I bought some of ebuyer.com and they were Hello Moto's. Long range, did what it said on the wrapping and in a moment of compassion, gave them to my grandsons to play with and that is the last I have seen of them. CB presumably is another avenue to explore expecially next to each other.


----------



## Spacerunner (Mar 18, 2006)

I have a pair of Unidens. Not the cheapest, but super quality and built to last. They are rechargable and are supplied with the optional hands free voice operated headset. Range is up to 6k (?) but the sound is very clear.


----------



## 101075 (Sep 22, 2006)

ours came from Aldis


----------



## 104477 (May 13, 2007)

We use Binatone Trek 100 that have a 6 or 8 km range, found them useful for reversing out of tricky situations. The rear camera does not tell you of speeding motorists but ones co-driver/navigator can as you reverse and from a safe distance behind you.
Would be a boon when driving in convoy to notify others of a needed comfort break or fuel stop.


----------



## andyangyh (May 1, 2005)

We've used a pair of Binatone walkie-talkies for the last two years during our annual flight to the sun with friends. Just remember to charge them up each night or you will find, as we have, that the one time you really need them you have a flat battery. (It's called Sod's Law!). They are really useful for arranging fuel stops, comfort breaks and generally keeping in touch. When going along the nothern coast of Spain the handset would burst into life with, "Look at that!" as we passed a particularly spectacular bit of scenery. Also useful when we almost got stranded down a single track road to a beach. One went ahead and radioed back when the road was clear. We just find them generally useful for very little outlay. They have a range of well over a mile and we don't usually get separated by more than that. 

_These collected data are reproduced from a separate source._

(** The second callback, likewise while the component is mounted:
    [setState({error: 'ERROR(' + err.code + '): ' + err.message, position: 'unknown'})]. *)
Definition show_error (err : error) (st : component_state) : component_state :=
  {| state_position := "unknown";
     state_error := Some ("ERROR(" +:+ code_text (code err) +:+ "): " +:+ message err);
     state_count := state_count st |}.

(** The effect on the mounted component whose callbacks are the pair [c] of
    one action of the session, and of a list of them in order. *)
Definition render_action (c : call) (st : component_state) (a : action) : component_state :=
  match a with
  | Location c' position => if decide (c' = c) then show_position position st else st
  | Failure c' err => if decide (c' = c) then show_error err st else st
  | _ => st
  end.

Definition render_actions (c : call) (st : component_state) (l : list action)
  : component_state :=
  foldl (render_action c) st l.

End Screen.

(** [componentDidMount]: a new [GeoLocation] ([started] false, [watchId]
    unset, on the host as it is) and a call of its [startObserving] with the
    component's callbacks. *)
Definition componentDidMount (c : call) (s : state) : state * list action :=
  startObserving c (set_watchId None (set_started false s)).

(** [componentWillUnmount]. *)
Definition componentWillUnmount (s : state) : state * list action :=
  stopObserving s.

(** * Properties *)

(** ** Comparisons with the threshold *)

Lemma js_gt_finite (q : Q) :
  js_gt (Finite q) threshold = true ↔ (inject_Z MAX_ACCURACY < q)%Q.
Proof.
  unfold js_gt, threshold, IsLessThan. rewrite Qlt_alt.
  destruct (inject_Z MAX_ACCURACY ?= q)%Q; split; congruence.
Qed.

Lemma js_le_finite (q : Q) :
  js_le (Finite q) threshold = true ↔ (q <= inject_Z MAX_ACCURACY)%Q.
Proof.
  unfold js_le, threshold, IsLessThan. rewrite Qle_alt, <- Qgt_alt, Qlt_alt.
  destruct (inject_Z MAX_ACCURACY ?= q)%Q; split; congruence.
Qed.

Lemma js_le_not_gt (n : number) :
  js_le n threshold = true → js_gt n threshold = false.
Proof.
  unfold js_le, js_gt. destruct (IsLessThan threshold n) as [[|]|]; congruence.
Qed.

(** ** The status derivation *)

(** [onUpdate] delivers either the synthetic update (falsy argument) or the
    argument itself, an object, with [status] written from its accuracy. *)
Lemma onUpdate_inv (position v : value) :
  onUpdate position = Some v →
  (truthy position = false ∧ v = searching) ∨
  (∃ props a, position = VObj props ∧ accuracy position = Some a ∧
     v = VObj (<["status" := num (if js_gt a threshold
                                  then statusCodes.LOW_ACCURACY
                                  else statusCodes.HIGH_ACCURACY)]> props)).
Proof.
  unfold onUpdate. destruct (truthy position) eqn:Ht; simpl.
  - destruct (accuracy position) as [a|] eqn:Ha; simpl; [|discriminate].
    intros H. right. destruct position as [| | b | n | props];
      try (destruct (js_gt a threshold); discriminate).
    exists props, a. split; [reflexivity|]. split; [reflexivity|].
    destruct (js_gt a threshold); injection H as <-; reflexivity.
  - intros H. left. split; [reflexivity|]. injection H as <-. reflexivity.
Qed.

Lemma accuracy_of_fix (props : gmap string value) (n : number) :
  fix_radius (VObj props) = Some n → accuracy (VObj props) = Some n.
Proof.
  unfold fix_radius, accuracy. simpl.
  destruct (props !! "coords") as [[| | | | c]|]; try discriminate. simpl.
  destruct (c !! "accuracy") as [[| | | m |]|]; try discriminate. simpl. congruence.
Qed.



Lemma callOnUpdate_undefined (c : call) :
  callOnUpdate c VUndefined = [Location c searching].
Proof. reflexivity. Qed.





(** ** The permission gate *)

(** C5.  [requestLocationPermission] succeeds exactly when the request
    resolves with the coarse-location scope granted, whatever the answer for
    the fine scope; when the coarse scope is not granted it throws the error
    with code PERMISSION_DENIED (1) and message "Location permission denied by
    user"; when the request raises it throws an error with code UNKNOWN (4)
    and the message of the host's exception. *)
Theorem permission_gate (r : settled) :
  (requestLocationPermission r = Returns ↔
     ∃ granted, r = Resolved granted ∧
                granted !! ACCESS_COARSE_LOCATION = Some "granted") ∧
  (∀ granted fine,
     requestLocationPermission (Resolved (<[ACCESS_FINE_LOCATION := fine]> granted)) =
     requestLocationPermission (Resolved (delete ACCESS_FINE_LOCATION granted)) ∧
     requestLocationPermission (Resolved (delete ACCESS_FINE_LOCATION granted)) =
     requestLocationPermission (Resolved granted)) ∧
  (∀ granted, r = Resolved granted →
     granted !! ACCESS_COARSE_LOCATION ≠ Some "granted" →
     requestLocationPermission r =
       Throws {| message := "Location permission denied by user";
                 code := Some errorCodes.PERMISSION_DENIED |}) ∧
  (∀ err, r = Raised err →
     requestLocationPermission r =
       Throws {| message := message err; code := Some errorCodes.UNKNOWN |}).
Proof.
  split; [|split; [|split]].
  - destruct r as [granted|err]; simpl.
    + destruct (decide (granted !! ACCESS_COARSE_LOCATION = Some "granted")) as [Hg|Hg].
      * split; [eauto | reflexivity].
      * split; [discriminate|]. intros (g & Hr & Hc). injection Hr as <-. contradiction.
    + split; [discriminate|]. intros (g & Hr & _). discriminate.
  - intros granted fine. unfold requestLocationPermission.
    rewrite lookup_insert_ne by discriminate.
    rewrite lookup_delete_ne by discriminate. split; reflexivity.
  - intros granted -> Hg. simpl.
    destruct (decide (granted !! ACCESS_COARSE_LOCATION = Some "granted")); [contradiction|].
    reflexivity.
  - intros err ->. reflexivity.
Qed.

Lemma permission_gate_witness :
  requestLocationPermission granted_coarse_only = Returns ∧
  requestLocationPermission denied_both =
    Throws {| message := "Location permission denied by user";
              code := Some errorCodes.PERMISSION_DENIED |} ∧
  requestLocationPermission (Raised (Error "no activity")) =
    Throws {| message := "no activity"; code := Some errorCodes.UNKNOWN |}.
Proof.
  split; [|split].
  - apply (proj1 (permission_gate granted_coarse_only)).
    eexists. split; reflexivity.
  - apply (proj1 (proj2 (proj2 (permission_gate denied_both))) _ eq_refl).
    vm_compute. discriminate.
  - apply (proj2 (proj2 (proj2 (permission_gate (Raised (Error "no activity"))))) _ eq_refl).
Defined.

(** ** Totality of the status derivation *)

Lemma truthy_lacking_coords (position : value) :
  truthy position = true → get position "coords" = Some VUndefined →
  onUpdate position = None.
Proof.
  intros Ht Hc. unfold onUpdate, accuracy. rewrite Ht, Hc. reflexivity.
Qed.

Lemma onUpdate_faults_iff (position : value) :
  onUpdate position = None ↔ truthy position = true ∧ accuracy position = None.
Proof.
  unfold onUpdate. destruct (truthy position) eqn:Ht; simpl.
  - destruct (accuracy position) as [a|] eqn:Ha; simpl.
    + split; [|intros [_ H]; discriminate].
      unfold accuracy in Ha.
      destruct position as [| | b | n | props]; simpl in Ha; try discriminate.
      destruct (js_gt a threshold); discriminate.
    + split; auto.
  - split; [discriminate | intros [H _]; discriminate].
Qed.

(** C9 (as the code has it).  [onUpdate] reads [position.coords.accuracy] for
    every truthy argument.  It delivers for every falsy argument; it faults for
    every truthy argument that lacks [coords]; it faults exactly when the
    argument is truthy and the read or its conversion to a number raises; and
    it delivers for every object whose [coords] is a record, also one without
    an [accuracy] field, as long as [accuracy] is not itself an object. *)
Theorem onUpdate_totality (position : value) :
  (truthy position = false → onUpdate position = Some searching) ∧
  (truthy position = true → get position "coords" = Some VUndefined →
     onUpdate position = None) ∧
  (onUpdate position = None ↔ truthy position = true ∧ accuracy position = None) ∧
  (∀ props c, position = VObj props → props !! "coords" = Some (VObj c) →
     (∀ o, c !! "accuracy" ≠ Some (VObj o)) →
     ∃ v, onUpdate position = Some v).
Proof.
  split; [|split; [|split]].
  - intros Ht. unfold onUpdate. rewrite Ht. reflexivity.
  - apply truthy_lacking_coords.
  - apply onUpdate_faults_iff.
  - intros props c -> Hc Hacc.
    destruct (onUpdate (VObj props)) as [v|] eqn:Hu; [eauto|].
    apply onUpdate_faults_iff in Hu as [_ Hu]. exfalso.
    unfold accuracy in Hu. simpl in Hu. rewrite Hc in Hu. simpl in Hu.
    destruct (c !! "accuracy") as [[| | b | n | o]|]; simpl in Hu; try discriminate.
    eapply Hacc; reflexivity.
Qed.

Lemma onUpdate_totality_witness :
  onUpdate VNull = Some searching ∧
  onUpdate (VObj {[ "timestamp" := num 7 ]}) = None ∧
  (∃ v, onUpdate (VObj {[ "coords" := VObj ∅ ]}) = Some v).
Proof.
  split; [|split].
  - apply (proj1 (onUpdate_totality VNull)). reflexivity.
  - apply (proj1 (proj2 (onUpdate_totality (VObj {[ "timestamp" := num 7 ]})))).
    + reflexivity.
    + reflexivity.
  - apply (proj2 (proj2 (proj2 (onUpdate_totality (VObj {[ "coords" := VObj ∅ ]}))))
             {[ "coords" := VObj ∅ ]} ∅ eq_refl).
    + reflexivity.
    + intros o. vm_compute. discriminate.
Defined.

(** C9 as the specification words it fails: a truthy position whose [coords]
    record has no [accuracy] field is not a fault; [undefined > 10] is false
    and the update is delivered with status HIGH_ACCURACY. *)
Lemma onUpdate_total_without_accuracy :
  ¬ (∀ position v, onUpdate position = Some v →
       truthy position = false ∨
       ∃ props c a, position = VObj props ∧ props !! "coords" = Some (VObj c) ∧
                    c !! "accuracy" = Some a).
Proof.
  intros H.
  assert (Hu : onUpdate (VObj {[ "coords" := VObj ∅ ]}) =
               Some (VObj {[ "coords" := VObj ∅;
                             "status" := num statusCodes.HIGH_ACCURACY ]}))
    by (vm_compute; reflexivity).
  destruct (H _ _ Hu) as [Ht|(props & c & a & Hp & Hc & Ha)].
  - discriminate.
  - injection Hp as <-. vm_compute in Hc. injection Hc as <-. discriminate.
Qed.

The only downside is that you will sometimes find a local with their own walkie talkie on your wavelength. Doesn't happen often but it's annoying when it does.


----------



## Wizzo (Dec 3, 2007)

It is my understanding that all legal walkie talkies (PMR's) are limited to a certain power output, so in theory they should all be capable of broadcasting similar distances, so I would be a little wary of claims from some of being able to broadcast twice the distance of others.

In practice distance is limited by obstacles in direct line of sight.

JohnW


----------



## Exem (Mar 12, 2006)

I have a pair of Motorola T5422 which work OK and are rechargeable though the triple-cell NiCd packs are not too good now.

For use in a MH they are annoying - they require a 9V AC supply via the mains adaptor to charge so if you're not on hookup you need an inverter.

Regards

Geoff


----------



## b6x (Feb 26, 2007)

I was tempted to get a set of walkies, but got put off with "selling points" like:

Scan channel/privacy codes
Communicates with all other PMR 446 Radios

...had visions of being totally swamped with other peoples transmissions. Can they be made pretty private?

Thanks,
Steve


----------



## Jean-Luc (Jul 21, 2005)

H All,
Geoff, try using a cigar lighter adapter with selectable voltage output, that's what we use and ours are therefore always fully charged when we need them.
On another point, the type we have are the 8km PMR ones, is there any agreed channel that MHF users use, it would be a nice way to connect with fellow MHF members who might be in the area. If not, why not agree one, how about it Mod.
Colin


----------



## Exem (Mar 12, 2006)

> try using a cigar lighter adapter with selectable voltage output


No, the Motorola charger specifies AC not DC.

Regards

Geoff


----------



## 97201 (Jan 7, 2006)

Have the Binatone ones, but have found probs through each of the pre-set frequencies although they are supposed to be free to air on their selected wavebands.

In the UK, I am close to an airport and each wavelength seems to be taken by 'official transmissions'.

The same has happened here in Spain, and I don't fancy the Guardia Civil pounding on my door, telling me I have infringed on their frequency and the fine is a zillion Euros.

Ian


----------



## Wizzo (Dec 3, 2007)

b6x said:


> ...had visions of being totally swamped with other peoples transmissions. Can they be made pretty private?


Hi Steve,

There are plenty of channels to choose from and as the range is not great I would guess it is highly unlikely that you will get too much 'interference'. If you are using for convoy or between vans you could have a pre-arranged channel to tune to if you found someone else using your frequency. That way you are not announcing your new frequency to anyone else who may be listening.

We bought ours for use when 'parking up' but have also used them when camping with friends.

JohnW


----------



## dikyenfo (Feb 16, 2008)

If you set up the ctcss tones then unless someone knows the tone it is virtually a private line. There are also dntf tones that further enable privacy as these limit calling attempts . It should be in the booklet.[RTFM]


----------



## peedee (May 10, 2005)

I would go for CB rather than PMR if all you want is to stay in touch when travelling. Their main advantage is increased range and with it the reliability of communications. One of you only needs to get held up in traffic at a junction or lights and you are soon out of range with a PMR especially in built up areas.

The disadvantage is they do need installing correctly with an aerial to perform well whereas PMRs are essentially hand held devices. You can get hand held CBs but I have never used one so don't know how they perform, possibly better than a PMR but not so good as a CB installed in the cab with a whip aerial mounted on the wing mirror.

Have a look at >this site< for further advice.

peedee


----------



## teemyob (Nov 22, 2005)

*WTees*

Hello there,

We have some cheap ones that we use when in convoy or on campsite. Trouble is, the batteries do not get charged, the handsets get left behind or simply nobody bothers to answer them.

I have been looking for some longer range ones but can only seem to find them in th USA.

Trev.


----------